Nick came on stage armed with an acoustic guitar, a microphone, snazzy footpedal by IK multimedia which connected to his Apple Mac Book Pro which was running the music software Mainstage. This wasn’t there to cheat the audience but to flesh out the songs and to add depth to each song.
Nick is clearly on tour promoting his 2013 album Riven that contains such gems as the Juicy Fruit Girl that was introduced by a story that took place in Pewsy in the middle of Wiltshire.
Juicy Fruit Girl was innocent but also a bit dark in places and Nick performed it with a lot of energy.
Simple from the 2007 album Miracles For Beginning went well and the crowd liked it too, some danced, some sang along.
As a virgin to Nick’s repertoire nevertheless one song that touched me was about his mother who after having some drinks whilst staying in a small French town proceeded to get access to the bell house at the top of a clock tower and ring it.
Unfortunately, a confused person in the pre song repartee ended up heckling Nick and being politely requested to stay quiet or get out; perhaps the person had consumed too many drinks. That said the song carried on and Nick put plenty of emotional into it, showing his professional manner.
Nick is a vigorous guitar player breaking at least three strings during his performance, but Nick ever the professional has learned to soldier on by singing and changing his guitar string at the same time.
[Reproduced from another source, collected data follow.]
Lemma on_database_guard {A} h (f : Database -> kres A * Database) :
  (forall db, same_groups db (snd (f db))) -> st_frame (keeps_guard h) (on_database f).
Proof.
  intros Hf w (Hc & (Htx & Hok & Hco) & Hg). unfold on_database.
  specialize (Hf (database (core w))). destruct (f (database (core w))) as [r db]. cbn in Hf |- *.
  split; [done|]. split; [|exact Hg]. split; [|split].
  - cbn. intros _. destruct Hf as [[Ht _] _]. specialize (Htx Hc). tauto.
  - by eapply stores_ok_same_groups.
  - intros s Hs. eapply coherent_same_groups; [apply Hok|done|by apply Hco].
Qed.

Lemma read_on_database_guard {A} h (f : Database -> kres A) :
  st_frame (keeps_guard h) (on_database (fun db => (f db, db))).
Proof. by apply on_database_guard. Qed.

(** The end of [wipe]: the group is deleted and forgotten. *)
Lemma forget_guard h id :
  st_frame (keeps_guard h) (
    _ ← st_map_err ConvKeystore (on_database (mls_group_delete id));
    in_context (with_groups (fun cs : CacheState =>
      (Ok (), MkCacheState (cache_remove id (cs_cache cs)) (cs_heap cs) (cs_database cs))))).
Proof.
  intros w (Hc & (Htx & Hok & Hco) & Hg). specialize (Htx Hc).
  destruct (delete_stored id (database (core w))) as (db & Hd & Hk & Hst); [split; [apply Hok|done]|].
  assert (stores_ok (heap (core w)) db) as Hok' by by eapply stores_ok_delete.
  assert (transaction db <> None) as Htx' by (destruct Hk; tauto).
  unfold mbind, st_bind, st_map_err, on_database, in_context. rewrite Hd. cbn [map_err].
  set (w1 := set_core (set_database db (core w)) w).
  unfold st_map_err. destruct (with_groups _ w1) as [r w'] eqn:Hw. cbn [snd].
  unfold with_groups, mbind, st_bind in Hw.
  destruct (session_run w1) as [(s & _ & Hs & Hr)|[e Hr]]; rewrite Hr in Hw; cbn in Hw.
  - injection Hw as _ <-. cbn in Hs. split; [done|]. split; [split; [done|split; [done|]]|].
    + intros s1 [= <-] id' h' Hns [Hne Hpk]%lru_peek_remove. cbn.
      eapply current_db; [|by apply (Hco s Hs)]. by rewrite Hst, decide_False.
    + intros s1 c [= <-] Hh Hns. cbn in Hh |- *.
      destruct (lru_peek (conv_id c) (cache_remove id (conversation_cache s))) as [h'|] eqn:Hp; [|by right].
      apply lru_peek_remove in Hp as [_ Hp]. left. destruct (Hg s c Hs Hh Hns); congruence.
  - injection Hw as _ <-. split; [done|]. split; [|done]. split; [done|]. split; [done|].
    intros s Hs. exfalso. cbn in Hs. revert Hr. unfold session, valid, st_lift, mbind, st_bind. cbn.
    destruct (context w); [|done]. cbn. by rewrite Hs.
Qed.

Lemma guarded_guard h h' : st_frame (keeps_guard h) (guarded h').
Proof. by apply unchanged_guard. Qed.
End coherence.
(* ===== verification/Decrypt.v ===== *)
(** * Decrypting messages

    [crypto/src/mls/conversation/mutable/decrypt], [own_commit.rs] and
    [immutable/duplicate.rs]: what a guard does with an incoming message, the
    buffer of messages of the next epoch, and the buffered commit. *)

From S2P Require Import Prelude Keys EntityTypes Entities ToyExternals Sql KeystoreErrors EntityStore Store Transaction Database EntityKV KeystoreMls CryptoErrors OpenMls ConversationCache TransactionContext ConversationMut CommitDelay ClientIds MlsMessages.
From Stdlib Require Import Lia ZArith.

(** ** Sorting *)

Section sort_by_key.
Context {A : Type} (key : A -> Z).

(** [sort_by_key], a stable sort. *)
Fixpoint insert_by_key (x : A) (l : list A) : list A :=
  match l with
  | [] => [x]
  | y :: l' => if (key x <=? key y)%Z then x :: l else y :: insert_by_key x l'
  end.

Definition sort_by_key (l : list A) : list A := foldr insert_by_key [] l.
End sort_by_key.

(** ** Data *)

Section messages.
Context {Identity : Type}.

(** [BufferedDecryptedMessage]. *)
Record BufferedDecryptedMessage : Type := MkBuffered {
  buffered_app_msg : option bytes;
  buffered_is_active : bool;
  buffered_delay : option Z;
  buffered_sender_client_id : option bytes;
  buffered_identity : Identity;
}.

(** [DecryptedMessage]. *)
Record DecryptedMessage : Type := MkDecrypted {
  app_msg : option bytes;
  is_active : bool;
  delay : option Z;
  sender_client_id : option bytes;
  identity : Identity;
  buffered_messages : option (list BufferedDecryptedMessage);
}.

(** [BufferedDecryptedMessage::from]. *)
Definition buffered_from (d : DecryptedMessage) : BufferedDecryptedMessage :=
  MkBuffered (app_msg d) (is_active d) (delay d) (sender_client_id d) (identity d).
End messages.
Arguments BufferedDecryptedMessage Identity : clear implicits.
Arguments DecryptedMessage Identity : clear implicits.

(** [RecursionPolicy] and [MessageRestorePolicy]. *)
Inductive RecursionPolicy : Type := AsNecessary | NoRecursion.
Inductive MessageRestorePolicy : Type := DecryptAndClear | ClearOnly.

#[export] Instance RecursionPolicy_eq_dec : EqDecision RecursionPolicy.
Proof. solve_decision. Defined.
#[export] Instance MessageRestorePolicy_eq_dec : EqDecision MessageRestorePolicy.
Proof. solve_decision. Defined.

Section decrypt.
Context `{X : Externals, O : OpenMls, Ms : !MlsMessages O, U : UuidLib} {M : Type} `{!LruMap M nat}.
(** The logarithm of the commit delay, and [CredentialExt::extract_identity] with
    the PKI environment of the provider. *)
Context (ln_ramp : Z -> Z) {Identity : Type} (extract_identity : CredentialWithKey -> res CredentialError Identity).
Abbreviation conv A := (st (World M) ConversationError A).
Abbreviation Message := (MlsMessageIn MlsProposal).
Abbreviation Decrypted := (DecryptedMessage Identity).
Abbreviation Content := (ProcessedMessageContent QueuedProposal StagedCommit).

(** [ParsedMessage]. *)
Record ParsedMessage : Type := MkParsed {
  is_duplicate : bool;
  protocol_message : ProtocolMessage MlsProposal;
  content_type : ContentType;
}.

(** ** Duplicates *)

(** [Conversation::is_duplicate_message]. *)
Definition is_duplicate_message (h : nat) (msg : PublicMessageIn MlsProposal) : conv bool :=
  c ← guarded h;
  match body_content_type (public_body msg), public_sender msg with
  | Commit, (Member _ | NewMemberCommit) =>
      match public_confirmation_tag msg with
      | None => st_throw (MlsGroupInvalidState "a commit must have a ConfirmationTag")
      | Some msg_ct =>
          match confirmation_tag_of (conv_group c) with
          | None => st_throw (ConvOpenMls OtherOpenMlsError)
          | Some group_ct => mret (bool_decide (msg_ct = group_ct))
          end
      end
  | ProposalType, (Member _ | NewMemberProposal) =>
      match public_body msg with
      | ProposalBody proposal =>
          mret (existsb (fun p => bool_decide (p = proposal)) (pending_proposals_of (conv_group c)))
      | _ => st_throw (MlsGroupInvalidState "message body was not a proposal despite ContentType::Proposal")
      end
  | _, _ => mret false
  end.

(** [ConversationMut::parse_message]. *)
Definition parse_message (h : nat) (msg_in : Message) : conv ParsedMessage :=
  match msg_in with
  | PublicMessage m =>
      dup ← is_duplicate_message h m;
      mret (MkParsed dup (PublicProtocol m) (body_content_type (public_body m)))
  | PrivateMessage m => mret (MkParsed false (PrivateProtocol m) (private_content_type m))
  | OtherMessage => st_throw (ConvOpenMls (MlsMessageError IncompatibleWireFormat))
  end.

(** ** Processing *)

(** The [map_err] of [process_message]; epochs are [u64]. *)
Definition classify_process_error (dup : bool) (ct : ContentType) (msg_epoch group_epoch : Z)
    (e : ProcessMessageError) : ConversationError :=
  match e with
  | GenerationOutOfBound => DuplicateMessage
  | WrongEpoch =>
      if dup then DuplicateMessage
      else if (msg_epoch =? u64 (group_epoch + 1))%Z then BufferedFutureMessage msg_epoch
      else if (msg_epoch <? group_epoch)%Z then
        match ct with Application => StaleMessage | Commit => StaleCommit | ProposalType => StaleProposal end
      else UnbufferedFarFutureMessage
  | AeadError => DecryptionError
  | TooDistantInThePast => MessageEpochTooOld
  | _ => ConvOpenMls (MlsMessageError e)
  end.

(** [ConversationMut::process_message]. *)
Definition process_message_operation (p : ParsedMessage) (db : Database) (group : MlsGroup) (_ : bytes) :
    res ConversationError (CredentialWithKey * Content) * (Database * MlsGroup) :=
  let '(r, (group', db')) := process_message_of group (protocol_message p) db in
  (match r with
   | Err e => Err (classify_process_error (is_duplicate p) (content_type p)
                     (protocol_epoch (protocol_message p)) (group_epoch group) e)
   | Panic => Panic
   | Ok processed_msg => if is_duplicate p then Err DuplicateMessage else Ok processed_msg
   end, (db', group')).

Definition process_message (h : nat) (p : ParsedMessage) : conv (CredentialWithKey * Content) :=
  _ ← in_context crypto_provider;
  mutate_group h (process_message_operation p).

(** [Conversation::compute_next_commit_delay] of the group of a guard. *)
Definition next_commit_delay (h : nat) : conv (option Z) :=
  c ← guarded h; mret (compute_next_commit_delay ln_ramp (delay_view (conv_group c))).

(** [ConversationMut::validate_commit]: the state of the added credentials is
    computed and dropped. *)
Definition validate_commit (_ : StagedCommit) : conv () := in_context crypto_provider.

(** The closures given to [mutate_group]. *)
Definition store_proposal_operation (proposal : QueuedProposal) (db : Database) (group : MlsGroup) (_ : bytes) :
    res ConversationError () * (Database * MlsGroup) :=
  (Ok (), (db, store_pending_proposal_of proposal group)).

Definition merge_staged_operation (staged : StagedCommit) (db : Database) (group : MlsGroup) (_ : bytes) :
    res ConversationError bool * (Database * MlsGroup) :=
  match merge_staged_commit_of staged group db with
  | (false, (group, db)) => (Err (ConvOpenMls OtherOpenMlsError), (db, group))
  | (true, (group, db)) => (Ok (group_is_active group), (db, group))
  end.

(** ** Our own commits *)

(** [ConversationMut::extract_confirmation_tag_from_own_commit]. *)
Definition extract_confirmation_tag_from_own_commit (h : nat) (own_commit : Message) : conv bytes :=
  match own_commit with
  | PublicMessage msg =>
      c ← guarded h;
      if bool_decide (body_content_type (public_body msg) = Commit) &&
         match public_sender msg with Member i => (i =? own_leaf_index_of (conv_group c))%Z | _ => false end
      then st_lift (fun _ => ok_or (public_confirmation_tag msg)
                               (MlsMessageInvalidState "Message confirmation tag not present"))
      else st_of (fun w => (Panic, w))
  | _ => st_of (fun w => (Panic, w))
  end.

(** [extract_identity] of a credential. *)
Definition identity_of (credential : CredentialWithKey) : conv Identity :=
  st_lift (fun _ => map_err (fun e => ConvRecursive (RecMlsCredential e)) (extract_identity credential)).

(** [ConversationMut::merge_pending_commit]. *)
Definition merge_pending_commit (h : nat) : conv Decrypted :=
  _ ← commit_accepted h;
  c ← guarded h;
  own_leaf ← st_lift (fun _ => ok_or (own_leaf_credential (conv_group c)) (MlsGroupInvalidState "own_leaf is None"));
  _ ← in_context crypto_provider;
  identity ← identity_of own_leaf;
  delay ← next_commit_delay h;
  mret (MkDecrypted None (group_is_active (conv_group c)) delay None identity None).

(** [ConversationMut::handle_own_commit]. *)
Definition handle_own_commit (h : nat) (ct : bytes) : conv Decrypted :=
  c ← guarded h;
  if pending_commit (conv_group c) then
    if bool_decide (pending_commit_tag (conv_group c) = Some ct) then merge_pending_commit h
    else st_throw ClearingPendingCommitError
  else st_throw SelfCommitIgnored.
(** ** Buffers *)

(** [ConversationMut::buffer_future_message]. *)
Definition buffer_future_message (h : nat) (message : bytes) : conv () :=
  _ ← in_context valid;
  c ← guarded h;
  _ ← st_map_err ConvKeystore (on_database (kv_save None
        (Entity.MlsPendingMessage {| pm_foreign_id := conv_id c; pm_message := message |})));
  mret ().

(** [ConversationMut::clear_pending_messages]. *)
Definition clear_pending_messages (h : nat) : conv () :=
  _ ← in_context valid;
  c ← guarded h;
  st_map_err ConvKeystore (on_database (remove_pending_messages_by_conversation_id (conv_id c))).

(** [ConversationMut::buffer_commit]. *)
Definition buffer_commit (h : nat) (commit : bytes) : conv () :=
  c ← guarded h;
  _ ← in_context crypto_provider;
  _ ← st_map_err ConvKeystore (on_database (kv_save None
        (Entity.StoredBufferedCommit {| bc_conversation_id := conv_id c; bc_commit_data := commit |})));
  mret ().
(** Clearing the buffer leaves persisted messages only. *)
Lemma clear_pending_messages_run h c (w : World) contents :
  ready h c w -> conn (database (core w)) = Some contents ->
  pending_message_find_all_matching (conv_id c) contents = Ok [] ->
  exists w', clear_pending_messages h w = (Ok (), w') /\
    find_pending_messages_by_conversation_id (conv_id c) (database (core w')) = Ok [].
Proof.
  intros Hr Hconn Hnone. pose proof Hr as (Hc & _ & Hh & (_ & Htx & Hrep) & Ht & _).
  unfold clear_pending_messages, in_context, st_map_err, mbind, st_bind. rewrite valid_run by done. cbn [map_err].
  rewrite (ready_guarded h c w Hr). unfold on_database.
  destruct (database (core w)) as [[k|] [tx|] perm]; [|done..]. cbn in Hconn, Htx, Hrep. injection Hconn as ->.
  destruct (Hrep contents eq_refl) as (m & Hm & _).
  destruct (remove_pending_found (conv_id c) m contents tx perm (Htx tx eq_refl) Hm) as (tx' & -> & _ & Hf).
  eexists. split; [reflexivity|]. cbn [core database set_core set_database]. rewrite Hf.
  rewrite (pending_message_find_eq _ m) in Hnone by done. injection Hnone as ->. done.
Qed.
(** The steps of a restore that succeeds up to the replay. *)
Lemma restore_pending_run (inner : inner_t) h c (w : World) r w' :
  ready h c w -> restore_pending_messages inner h DecryptAndClear w = (Ok r, w') ->
  exists found pending l,
    find_pending_messages_by_conversation_id (conv_id c) (database (core w)) = Ok found /\
    mapM parse_pending found = Ok pending /\
    replay inner (sort_by_key fst pending).*2 w l w' /\
    r = match l with [] => None | _ => Some l end.
Proof.
  intros Hr. unfold restore_pending_messages. rewrite (decide_False (P := DecryptAndClear = ClearOnly)) by done.
  intros (a0 & w0 & H0 & (c' & w1 & H1 & (found & w2 & H2 & (pending & w3 & H3 & (l & w4 & H4 & H5)%st_bind_Ok)%st_bind_Ok)%st_bind_Ok)%st_bind_Ok)%st_bind_Ok.
  assert (w0 = w) as -> by (apply st_map_err_Ok in H0; unfold valid, st_lift in H0; congruence).
  rewrite (ready_guarded h c w Hr) in H1. injection H1 as <- <-.
  apply st_map_err_Ok in H2. unfold on_database in H2. injection H2 as Hf <-. rewrite set_database_id in H3.
  unfold st_lift in H3. injection H3 as Hp <-. injection H5 as <- <-.
  exists found, pending, l. split; [done|]. split; [done|]. split; [by apply mapM_replay|done].
Qed.

Lemma replay_keeps_ready depth h ms (w : World) l w' :
  replay (decrypt_message_inner ln_ramp extract_identity depth h) ms w l w' -> keeps_ready h w w'.
Proof.
  induction 1 as [w|m ms w d w1 l w2 Hd _ IH]; [done|]. etrans; [|exact IH].
  pose proof (decrypt_inner_frame ln_ramp extract_identity h (keeps_ready h) depth m NoRecursion w) as Hw.
  by rewrite Hd in Hw.
Qed.

(** C8: when the messages buffered for a conversation are restored, all of them are
    decrypted, application messages first, then proposals, then commits, those of a
    kind in the order in which they were found; one result is returned for each.
    The buffer is empty afterwards if none of the messages of the conversation had been
    persisted before the transaction began; of a buffer with messages that were, nothing
    is said. *)
Theorem restore_replays_buffer depth h c (w : World) r w' :
  ready h c w ->
  restore_and_clear_pending_messages (decrypt_message_inner ln_ramp extract_identity depth h) h w = (Ok r, w') ->
  exists found pending w1 l,
    find_pending_messages_by_conversation_id (conv_id c) (database (core w)) = Ok found /\
    mapM parse_pending found = Ok pending /\ length pending = length found /\
    replay (decrypt_message_inner ln_ramp extract_identity depth h) (sort_by_key fst pending).*2 w l w1 /\
    sort_by_key fst pending ≡ₚ pending /\
    StronglySorted (fun a b => a.1 <= b.1)%Z (sort_by_key fst pending) /\
    (forall k, filter (fun a => a.1 = k) (sort_by_key fst pending) = filter (fun a => a.1 = k) pending) /\
    length l = length found /\ r = match l with [] => None | _ => Some l end /\
    (forall contents, conn (database (core w)) = Some contents ->
       pending_message_find_all_matching (conv_id c) contents = Ok [] ->
       find_pending_messages_by_conversation_id (conv_id c) (database (core w')) = Ok []).
Proof.
  intros Hr (r1 & w1 & H1 & H2)%st_bind_Ok.
  destruct (restore_pending_run _ h c w r1 w1 Hr H1) as (found & pending & l & Hf & Hp & Hl & ->).
  pose proof (mapM_parse_length _ _ Hp) as Hlen. pose proof (replay_length _ _ _ _ _ Hl) as Hll.
  rewrite length_fmap, (Permutation_length (sort_by_key_perm fst pending)), Hlen in Hll.
  pose proof (replay_keeps_ready _ _ _ _ _ _ Hl) as Hk.
  exists found, pending, w1, l. do 4 (split; [done|]).
  split; [apply sort_by_key_perm|]. split; [apply sort_by_key_sorted|]. split; [apply sort_by_key_stable|].
  split; [done|]. destruct (Hk c Hr) as (c1 & Hr1 & Hid & Hconn1).
  destruct l as [|b l].
  - injection H2 as <- <-. split; [done|]. intros contents _ _.
    destruct found; [|discriminate]. destruct pending; [|discriminate]. inversion Hl. by subst.
  - apply st_bind_Ok in H2 as (a & w2 & H2 & [= <- <-]). split; [done|]. intros contents Hc Hnone.
    rewrite <- Hid in *. rewrite <- Hconn1 in Hc.
    destruct (clear_pending_messages_run h c1 w1 contents Hr1 Hc Hnone) as (w3 & H3 & Hempty). congruence.
Qed.
(** ** Commits whose replay fails *)

(** Buffering a commit: it is retrieved afterwards. *)
Lemma buffer_commit_run h c (w : World) commit :
  ready h c w ->
  exists w', buffer_commit h commit w = (Ok (), w') /\ context w' = context w /\ heap (core w') = heap (core w) /\
    retrieve_buffered_commit h w' = (Ok (Some commit), w').
Proof.
  intros Hr. pose proof Hr as (Hc & _ & Hh & Hdb & Ht & _).
  set (e := Entity.StoredBufferedCommit {| bc_conversation_id := conv_id c; bc_commit_data := commit |}).
  destruct (kv_save_total (inv := in_transaction) None e _ None e (conj Hdb Ht) I I eq_refl)
    as (d & Hs & _ & Hget).
  exists (set_core (set_database d (core w)) w). split; [|split; [done|split; [done|]]].
  - unfold buffer_commit, mbind, st_bind. rewrite (ready_guarded h c w Hr), (ready_provider h c w Hr). fold e.
    unfold st_map_err, on_database. by rewrite Hs.
  - unfold retrieve_buffered_commit, in_context, st_map_err, mbind, st_bind. rewrite valid_run by done. cbn [map_err].
    unfold guarded, st_lift. cbn [heap core set_core set_database]. rewrite Hh. cbn [expect].
    unfold on_database. cbn [database core set_core set_database]. rewrite Hget by done.
    rewrite decide_True by done. done.
Qed.

(** The part of decrypting a commit before the restore. *)
Lemma decrypt_commit_until_restore depth h c (w : World) m p cred sc identity w0 act w1 :
  ready h c w -> parse_message h m w = (Ok p, w) ->
  process_message h p w = (Ok (cred, StagedCommitMessage sc), w0) -> extract_identity cred = Ok identity ->
  mutate_group h (merge_staged_operation sc) w0 = (Ok act, w1) ->
  exists c1 delay, ready h c1 w1 /\ conv_id c1 = conv_id c /\
    decrypt_message_inner ln_ramp extract_identity (S depth) h m AsNecessary w =
    (buffered ← restore_and_clear_pending_messages (decrypt_message_inner ln_ramp extract_identity depth h) h;
     c ← guarded h;
     _ ← in_context (queue_epoch_changed (conv_id c) (staged_epoch sc));
     mret (MkDecrypted None act delay None identity buffered)) w1.
Proof.
  intros Hr Hp Hproc Hid Hmerge.
  destruct (frame_ready h c _ _ _ _ (process_message_frame h (keeps_ready h) p) Hr Hproc) as (c0 & Hr0 & Hc0).
  destruct (frame_ready h c0 _ _ _ _ (gf_mutate _ (merge_staged_openmls sc)) Hr0 Hmerge) as (c1 & Hr1 & Hc1).
  exists c1, (compute_next_commit_delay ln_ramp (delay_view (conv_group c1))).
  split; [done|]. split; [congruence|].
  rewrite decrypt_inner_level. unfold decrypt_level, mbind at 1 2, st_bind at 1 2.
  rewrite (ready_provider h c), Hp by done. unfold st_try. rewrite Hproc.
  unfold decrypt_content, identity_of, st_lift, mbind at 1, st_bind at 1. rewrite Hid. cbn [ok_or].
  unfold decrypt_commit, validate_commit, mbind at 1 2 3, st_bind at 1 2 3.
  rewrite (ready_provider h c0), Hmerge by done.
  unfold next_commit_delay, mbind at 1, st_bind at 1. rewrite (ready_guarded h c1) by done. cbn [mret st_ret].
  unfold restore_if. by rewrite decide_True.
Qed.

Lemma restore_ready depth h c (w : World) r w' :
  ready h c w ->
  restore_and_clear_pending_messages (decrypt_message_inner ln_ramp extract_identity depth h) h w = (r, w') ->
  exists c', ready h c' w' /\ conv_id c' = conv_id c.
Proof.
  intros Hr. apply frame_ready; [|done].
  pose proof (restore_if_frame h (keeps_ready h) _ (decrypt_inner_frame ln_ramp extract_identity h (keeps_ready h) depth)
    AsNecessary) as Hf. unfold restore_if in Hf. by rewrite decide_True in Hf.
Qed.

(** A commit that is accepted and merged, but after which restoring the
    buffered messages fails, is reported as failed with the error of the restore;
    its epoch is not announced.  If the failure is that a buffered commit misses a
    proposal, then it is the merged commit, not the buffered one, that is stored as
    the commit to retry. *)
Theorem failed_restore_after_merge depth h c (w : World) message m p cred sc identity w0 act w1 e w2 :
  ready h c w -> deserialize_message message = Some m -> parse_message h m w = (Ok p, w) ->
  process_message h p w = (Ok (cred, StagedCommitMessage sc), w0) -> extract_identity cred = Ok identity ->
  mutate_group h (merge_staged_operation sc) w0 = (Ok act, w1) ->
  restore_and_clear_pending_messages (decrypt_message_inner ln_ramp extract_identity depth h) h w1 = (Err e, w2) ->
  exists w', decrypt_message ln_ramp extract_identity (S depth) h message w = (Err e, w') /\
    context w' = context w2 /\ heap (core w') = heap (core w2) /\
    ((forall k, e <> BufferedFutureMessage k) -> e <> BufferedCommit -> w' = w2) /\
    (e = BufferedCommit -> retrieve_buffered_commit h w' = (Ok (Some message), w')).
Proof.
  intros Hr Hd Hp Hproc Hid Hmerge Hrest.
  destruct (decrypt_commit_until_restore depth h c w m p cred sc identity w0 act w1 Hr Hp Hproc Hid Hmerge)
    as (c1 & delay & Hr1 & _ & Hinner).
  destruct (restore_ready depth h c1 w1 _ w2 Hr1 Hrest) as (c2 & Hr2 & _).
  unfold mbind at 1, st_bind at 1 in Hinner. rewrite Hrest in Hinner.
  unfold decrypt_message, decrypt_message_with, mbind, st_bind, st_lift. rewrite Hd. cbn [ok_or]. unfold st_try. rewrite Hinner.
  destruct e; try (eexists; split; [reflexivity|done]).
  - destruct (buffer_commit_run h c2 w2 message Hr2) as (w' & Hb & Hc & Hh & Hget).
    exists w'. cbn. rewrite Hb. by repeat split.
  - destruct (buffer_future_message_run h c2 w2 message Hr2) as (db & Hb & _).
    eexists. rewrite Hb. split; [reflexivity|]. do 2 (split; [done|]). split; [|done].
    intros Hne. by destruct (Hne message_epoch).
Qed.
(** A commit that is merged, and after which the restore succeeds, leaves us in
    the conversation if the commit itself does: the conversation is not wiped then,
    even when a restored commit has removed us from the group; and the epoch of the
    commit is announced after the later epochs of the restored commits. *)
Theorem restored_commits_outcome depth h c (w : World) message m p cred sc identity w0 w1 buffered w2 changes :
  ready h c w -> deserialize_message message = Some m -> parse_message h m w = (Ok p, w) ->
  process_message h p w = (Ok (cred, StagedCommitMessage sc), w0) -> extract_identity cred = Ok identity ->
  mutate_group h (merge_staged_operation sc) w0 = (Ok true, w1) ->
  restore_and_clear_pending_messages (decrypt_message_inner ln_ramp extract_identity depth h) h w1 = (Ok buffered, w2) ->
  context w2 = Valid changes ->
  exists delay, decrypt_message ln_ramp extract_identity (S depth) h message w =
    (Ok (MkDecrypted None true delay None identity buffered),
     MkWorld (core w2) (Valid (changes ++ [(conv_id c, staged_epoch sc)]))).
Proof.
  intros Hr Hd Hp Hproc Hid Hmerge Hrest Hctx.
  destruct (decrypt_commit_until_restore depth h c w m p cred sc identity w0 true w1 Hr Hp Hproc Hid Hmerge)
    as (c1 & delay & Hr1 & Hc1 & Hinner).
  destruct (restore_ready depth h c1 w1 _ w2 Hr1 Hrest) as (c2 & Hr2 & Hc2).
  exists delay. unfold decrypt_message, decrypt_message_with, mbind, st_bind, st_lift. rewrite Hd. cbn [ok_or]. unfold st_try.
  rewrite Hinner. unfold mbind, st_bind. rewrite Hrest, (ready_guarded h c2 w2 Hr2).
  unfold in_context, st_map_err, queue_epoch_changed. rewrite Hctx. cbn. by rewrite Hc2, Hc1.
Qed.
End decrypt_props.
As an unfamiliar with Nick’s work we could take a fresh look at his repertoire and style. Whilst he had some amusing lyrics and concepts, and interesting song structures, his overall guitar playing was not exactly my taste. It was exceptionally full on and over percussive to possible try to imitate and fill in the role of the drums. Unfortunately this meant that songs hurried to conclusions, and as Nick has running everything through his laptop it carried with it the harsh acoustic ‘DI’ clicking sound of aggressive strums. An exceptionally fast compressor or even just mic’ing the guitar up to add to the DI would solve this issue and have made it less harsh at points. It is unfortunate to admit, however when it becomes quite distracting and sacrifices the melodies and lyrics, it is worth noting.
However, I have since looked at his released versions of songs and must say they are quite good and overall was worth attending the gig.